● TASK DIRECTIONS
Report how many lines of the entries below contain the word "clear", and nothing more.

● DATA FOR PROCESSING

>>>

(** The call for a collection's events builds [body]. *)
Definition loads y : Prop := forall n fuel rest R,
  match y with YScalar _ => False | _ => True end -> well_formed y = true -> children n = [] -> R + depth y <= 130 ->
  (length (inner y ++ rest) < fuel)%nat ->
  loop fuel (inner y ++ rest) n (is_yseq y) R locals0 = Ok (0, rest, body y n).
(** The loop gets from one state to another. *)
Definition reaches fuel parser p inseq R l rest p' l' : Prop :=
  exists fuel', (length rest < fuel')%nat /\ loop fuel parser p inseq R l = loop fuel' rest p' inseq R l'.

Lemma depth_level y : (match y with YScalar _ => 0 | _ => 1 end) <= depth y.
Proof.
  destruct y as [v|items|es]; cbn [depth]; [lia| |].
  - assert (0 <= foldr (fun x d => Z.max (depth x) d) 0 items); [|lia]. induction items; simpl; lia.
  - assert (0 <= foldr (fun e d => Z.max (match e with (_, v) => depth v end) d) 0 es); [|lia].
    induction es as [|[k v] es IH]; simpl; lia.
Qed.

(** The value of a key. *)
Lemma value_loads y p k R l fuel rest :
  loads y -> well_formed y = true -> find_child (children p) k = None -> state l = CONF_VAL -> node l = Some k ->
  R + depth y <= 129 -> (length (events y ++ rest) < fuel)%nat ->
  reaches fuel (events y ++ rest) (add_child p (new_named k)) false R l rest (add_child p (entry_node (k, y))) (set_state CONF_KEY l).
Proof.
  intros Hy Hwf Hf Hst Hnd HR Hfuel. destruct fuel as [|fuel]; [lia|]. exists fuel.
  assert (Hnew : the_node (add_child p (new_named k)) (Some k) = Ok (new_named k)) by by apply the_node_added.
  assert (Hput : forall c, put_node (add_child p (new_named k)) (Some k) c = add_child p c) by (intros; by apply put_node_added).
  destruct y as [v|items|es]; cbn [events app] in *.
  - split; [simpl in Hfuel; lia|]. cbn [parse_loop]. unfold scalar_event. rewrite Hst, Hnd, Hnew. cbn [res_bind].
    rewrite bool_decide_false by done. cbn [final new_named]. by rewrite Hput.
  - split; [simpl in Hfuel; rewrite length_app in Hfuel; lia|]. cbn [parse_loop].
    rewrite Hnd, Hnew. cbn [res_bind]. destruct (Z.ltb_spec RECURSION_LIMIT R) as [Hlt|Hle].
    { pose proof (depth_level (YSeq items)). unfold RECURSION_LIMIT in *. lia. }
    change true with (is_yseq (YSeq items)). change (flat_map events items ++ [SequenceEnd]) with (inner (YSeq items)).
    rewrite (Hy (new_named k) fuel rest (R + 1)); [|done|done|done|lia|simpl in *; lia]. cbn [res_bind]. cbv [negb Z.eqb].
    by rewrite Hput.
  - split; [simpl in Hfuel; rewrite length_app in Hfuel; lia|]. cbn [parse_loop].
    rewrite Hnd, Hnew. cbn [res_bind]. destruct (Z.ltb_spec RECURSION_LIMIT R) as [Hlt|Hle].
    { pose proof (depth_level (YMap es)). unfold RECURSION_LIMIT in *. lia. }
    change false with (is_yseq (YMap es)). change (flat_map _ es ++ [MappingEnd]) with (inner (YMap es)).
    rewrite (Hy (new_named k) fuel rest (R + 1)); [|done|done|done|lia|simpl in *; lia]. cbn [res_bind]. cbv [negb Z.eqb].
    by rewrite Hput.
Qed.

Lemma reaches_ok fuel parser p inseq R l rest p' l' x :
  reaches fuel parser p inseq R l rest p' l' ->
  (forall fuel', (length rest < fuel')%nat -> loop fuel' rest p' inseq R l' = Ok x) -> loop fuel parser p inseq R l = Ok x.
Proof. intros (f&Hf&->) H. by apply H. Qed.

Definition key_events es : list yaml_event :=
  flat_map (fun e => match e with (k, v) => Scalar None k :: events v end) es.
Definition entry_ok (e : cstr * yaml) : bool := match e with (k, v) => good_key k && well_formed v end.

Lemma entries_load es : Forall (fun e => loads e.2) es ->
  forall p l fuel rest R, forallb entry_ok es = true -> NoDup es.*1 ->
  (forall k, k ∈ es.*1 -> find_child (children p) k = None) -> state l = CONF_KEY ->
  (forall e, e ∈ es -> R + depth e.2 <= 129) -> (length (key_events es ++ MappingEnd :: rest) < fuel)%nat ->
  loop fuel (key_events es ++ MappingEnd :: rest) p false R l =
    Ok (0, rest, set_children (children p ++ (entry_node <$> es)) (first_key es p)).
Proof.
  induction 1 as [|[k v] es Hv _ IH]; intros p l fuel rest R Hok Hnd Hfresh Hst HR Hfuel.
  { destruct fuel; [simpl in Hfuel; lia|]. cbn. rewrite app_nil_r. by destruct p. }
  cbn [key_events flat_map] in *. fold (key_events es) in *. cbn [forallb entry_ok] in Hok.
  apply andb_true_iff in Hok as [[Hk Hwf]%andb_true_iff Hok]. apply NoDup_cons in Hnd as [Hnk Hnd].
  pose proof (Hfresh k) as Hfk. specialize (Hfk ltac:(by left)). destruct fuel as [|fuel]; [lia|].
  rewrite <-app_assoc in *. cbn [app] in *. cbn [parse_loop]. unfold scalar_event. rewrite Hst.
  assert (Hne : k <> []) by (by apply bool_decide_eq_true in Hk as [? _]). destruct k as [|x k]; [done|].
  rewrite (key_scalar_fresh p l (x :: k) v) by done. cbn [res_bind]. eapply reaches_ok.
  { apply value_loads; [done|done|by rewrite first_key_children|done|done|apply (HR (x :: k, v)); by left|simpl in Hfuel; lia]. }
  intros fuel' Hf'. rewrite IH; [| |done| |done| |done].
  - do 2 f_equal. rewrite first_key_add. unfold add_child. cbn [children set_children]. rewrite first_key_children, first_key_twice.
    unfold set_children. cbn. by rewrite <-app_assoc.
  - done.
  - intros k' Hk'. unfold add_child. cbn [children set_children]. rewrite first_key_children.
    rewrite find_child_app_ne; [apply Hfresh; by right|]. rewrite entry_name. intros [= <-]. done.
  - intros e He. apply HR. by right.
Qed.

(** An item of a sequence. *)
Lemma item_loads y p i R fuel rest :
  loads y -> well_formed y = true -> is_yseq y = false -> y <> YScalar [] -> 0 <= i < INT_MAX ->
  find_child (children p) (dec i) = None -> R + depth y <= 129 -> (length (events y ++ rest) < fuel)%nat ->
  reaches fuel (events y ++ rest) p true R (mk_locals None CONF_KEY i) rest
    (add_child p (body y (item_node i y))) (mk_locals None CONF_KEY (i + 1)).
Proof.
  intros Hy Hwf Hns Hne Hi Hf HR Hfuel. destruct fuel as [|fuel]; [lia|]. exists fuel.
  destruct y as [v|items|es]; [| done |]; cbn [events app] in *.
  - split; [simpl in Hfuel; lia|]. cbn [parse_loop]. unfold scalar_event. cbn [state]. destruct v as [|x v]; [done|].
    rewrite next_idx_ends by done. cbn [res_bind seq_idx set_idx node state]. by rewrite seq_node_fresh by done.
  - split; [simpl in Hfuel; rewrite length_app in Hfuel; lia|]. cbn [parse_loop].
    rewrite next_idx_ends by done. cbn [res_bind seq_idx set_idx node state].
    change (the_node p None) with (Ok p). cbn [res_bind].
    rewrite seq_node_fresh by done. rewrite the_node_added by done. cbn [res_bind].
    destruct (Z.ltb_spec RECURSION_LIMIT R) as [Hlt|Hle].
    { pose proof (depth_level (YMap es)). unfold RECURSION_LIMIT in *. lia. }
    change false with (is_yseq (YMap es)). change (flat_map _ es ++ [MappingEnd]) with (inner (YMap es)).
    rewrite (Hy (set_is_seq 1 (new_named (dec i))) fuel rest (R + 1)); [|done|done|done|lia|simpl in *; lia].
    cbn [res_bind]. cbv [negb Z.eqb]. rewrite put_node_added by done. done.
Qed.

Lemma items_load items : Forall loads items ->
  forall i p fuel rest R, forallb (fun x => negb (is_yseq x) && well_formed x) items = true ->
  0 <= i -> i + zlen items < INT_MAX -> (forall j, i <= j < INT_MAX -> find_child (children p) (dec j) = None) ->
  (forall y, y ∈ items -> R + depth y <= 129) -> (length (flat_map events items ++ SequenceEnd :: rest) < fuel)%nat ->
  loop fuel (flat_map events items ++ SequenceEnd :: rest) p true R (mk_locals None CONF_KEY i) =
    Ok (0, rest, set_children (children p ++ item_nodes i items) p).
Proof.
  induction 1 as [|y items Hy _ IH]; intros i p fuel rest R Hok Hi Hlen Hfresh HR Hfuel.
  { destruct fuel; [simpl in Hfuel; lia|]. cbn. rewrite app_nil_r. by destruct p. }
  cbn [flat_map forallb] in *. apply andb_true_iff in Hok as [[Hns Hwf]%andb_true_iff Hok].
  apply negb_true_iff in Hns. rewrite <-app_assoc in *. unfold zlen in Hlen. cbn [length] in Hlen.
  assert (Hrest : forall y', y' ∈ items -> R + depth y' <= 129) by (intros; apply HR; by right).
  assert (Hd : y = YScalar [] \/ y <> YScalar []) by (destruct y as [[|? ?]|?|?]; solve [by left | by right]).
  destruct Hd as [->|Hne].
  - destruct fuel as [|fuel]; [lia|]. cbn [events app parse_loop]. unfold scalar_event. cbn [state res_bind item_nodes].
    apply IH; [done|done|unfold zlen; lia|done|done|simpl in Hfuel; lia].
  - eapply reaches_ok; [apply item_loads; [done|done|done|done|lia|apply Hfresh; lia|apply HR; by left|done]|].
    intros fuel' Hf'. rewrite IH; [|done|lia|unfold zlen; lia| |done|done].
    + rewrite add_children. destruct y as [[|x v]|?|es]; done.
    + intros j Hj. unfold add_child. cbn [children set_children]. rewrite find_child_app_ne; [apply Hfresh; lia|].
      rewrite body_name. intros E. assert (dec i = dec j) as E'%dec_inj by (destruct y; cbn in E; congruence); lia.
Qed.

Lemma all_load y : loads y.
Proof.
  induction y as [v|items IH|es IH] using yaml_ind'; intros n fuel rest R Hc Hwf Hn HR Hfuel; [done| |].
  - cbn [well_formed] in Hwf. apply andb_true_iff in Hwf as [Hlen%bool_decide_eq_true Hwf].
    cbn [inner is_yseq] in *. rewrite <-app_assoc in *. cbn [app] in *.
    rewrite body_seq. change locals0 with (mk_locals None CONF_KEY 0). rewrite items_load; [by rewrite Hn|done|done|lia|lia| | |done].
    + intros j _. by rewrite Hn.
    + cbn [depth] in HR. clear -HR. induction items as [|x items IHl]; intros y Hy; [by apply not_elem_of_nil in Hy|].
      simpl in HR. apply elem_of_cons in Hy as [->|Hy]; [lia|]. apply IHl; [lia|done].
  - cbn [well_formed] in Hwf. apply andb_true_iff in Hwf as [Hnd%bool_decide_eq_true Hwf].
    cbn [inner is_yseq] in *. fold (key_events es) in *. rewrite <-app_assoc in *. cbn [app] in *.
    rewrite body_map. rewrite entries_load; [by rewrite Hn|done|done|done| |done| |done].
    + intros k _. by rewrite Hn.
    + cbn [depth] in HR. clear -HR. induction es as [|[k v] es IHl]; intros y Hy; [by apply not_elem_of_nil in Hy|].
      simpl in HR. apply elem_of_cons in Hy as [->|Hy]; simpl; [lia|]. apply IHl; [lia|done].
Qed.
End Loads.

(** ** Asking the tree *)
Lemma document_enters handle_include parser n n' :
  (2 <= length parser)%nat ->
  (forall fuel, (length parser < fuel)%nat ->
     parse_loop handle_include fuel parser n false 2 locals0 = Ok (0, [DocumentEnd; StreamEnd], n')) ->
  gp_conf_yaml_parse handle_include (StreamStart :: DocumentStart (Some (1, 1)) :: MappingStart :: parser) n false 0 = Ok (0, [], n').
Proof.
  intros Hlen Hl. unfold gp_conf_yaml_parse. cbv [RECURSION_LIMIT Z.ltb Z.compare Z.add]. cbn [length].
  specialize (Hl (S (length parser)) ltac:(lia)).
  assert (Hf : exists f, S (length parser) = S (S f)) by (exists (pred (length parser)); lia). destruct Hf as [f Hf].
  revert Hl Hf. generalize (S (length parser)). intros fuel Hl Hf. cbn [parse_loop]. change (the_node n (node locals0)) with (Ok n).
  cbn [res_bind]. change (RECURSION_LIMIT <? 1) with false. change (1 + 1) with 2. cbv iota.
  change ((1 =? YAML_VERSION_MAJOR) && (1 =? YAML_VERSION_MINOR)) with true. cbv iota. rewrite Hl, Hf. done.
Qed.
Lemma document_parsed handle_include es n :
  well_formed (YMap es) = true -> children n = [] -> depth (YMap es) <= 128 ->
  gp_conf_yaml_parse handle_include (document (YMap es)) n false 0 = Ok (0, [], body (YMap es) n).
Proof.
  intros Hwf Hn Hd. change (document (YMap es)) with
    (StreamStart :: DocumentStart (Some (1, 1)) :: MappingStart :: (inner (YMap es) ++ [DocumentEnd; StreamEnd])).
  apply document_enters; [rewrite length_app; simpl; lia|]. intros fuel Hf.
  apply (all_load handle_include (YMap es)); [done|done|done|lia|done].
Qed.

(** Names without and with a dot. *)
Lemma components_plain k : 46 ∉ k -> components k = [k].
Proof.
  induction k as [|x k IH]; [done|]. intros [Hx Hk]%not_elem_of_cons. cbn [components].
  destruct (Z.eqb_spec x 46); [congruence|]. by rewrite IH.
Qed.
Lemma components_dot k nm : 46 ∉ k -> components (k ++ 46 :: nm) = k :: components nm.
Proof. intros Hk. rewrite components_split, split_at_eq by done. done. Qed.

<<<

● TASK ANSWER
2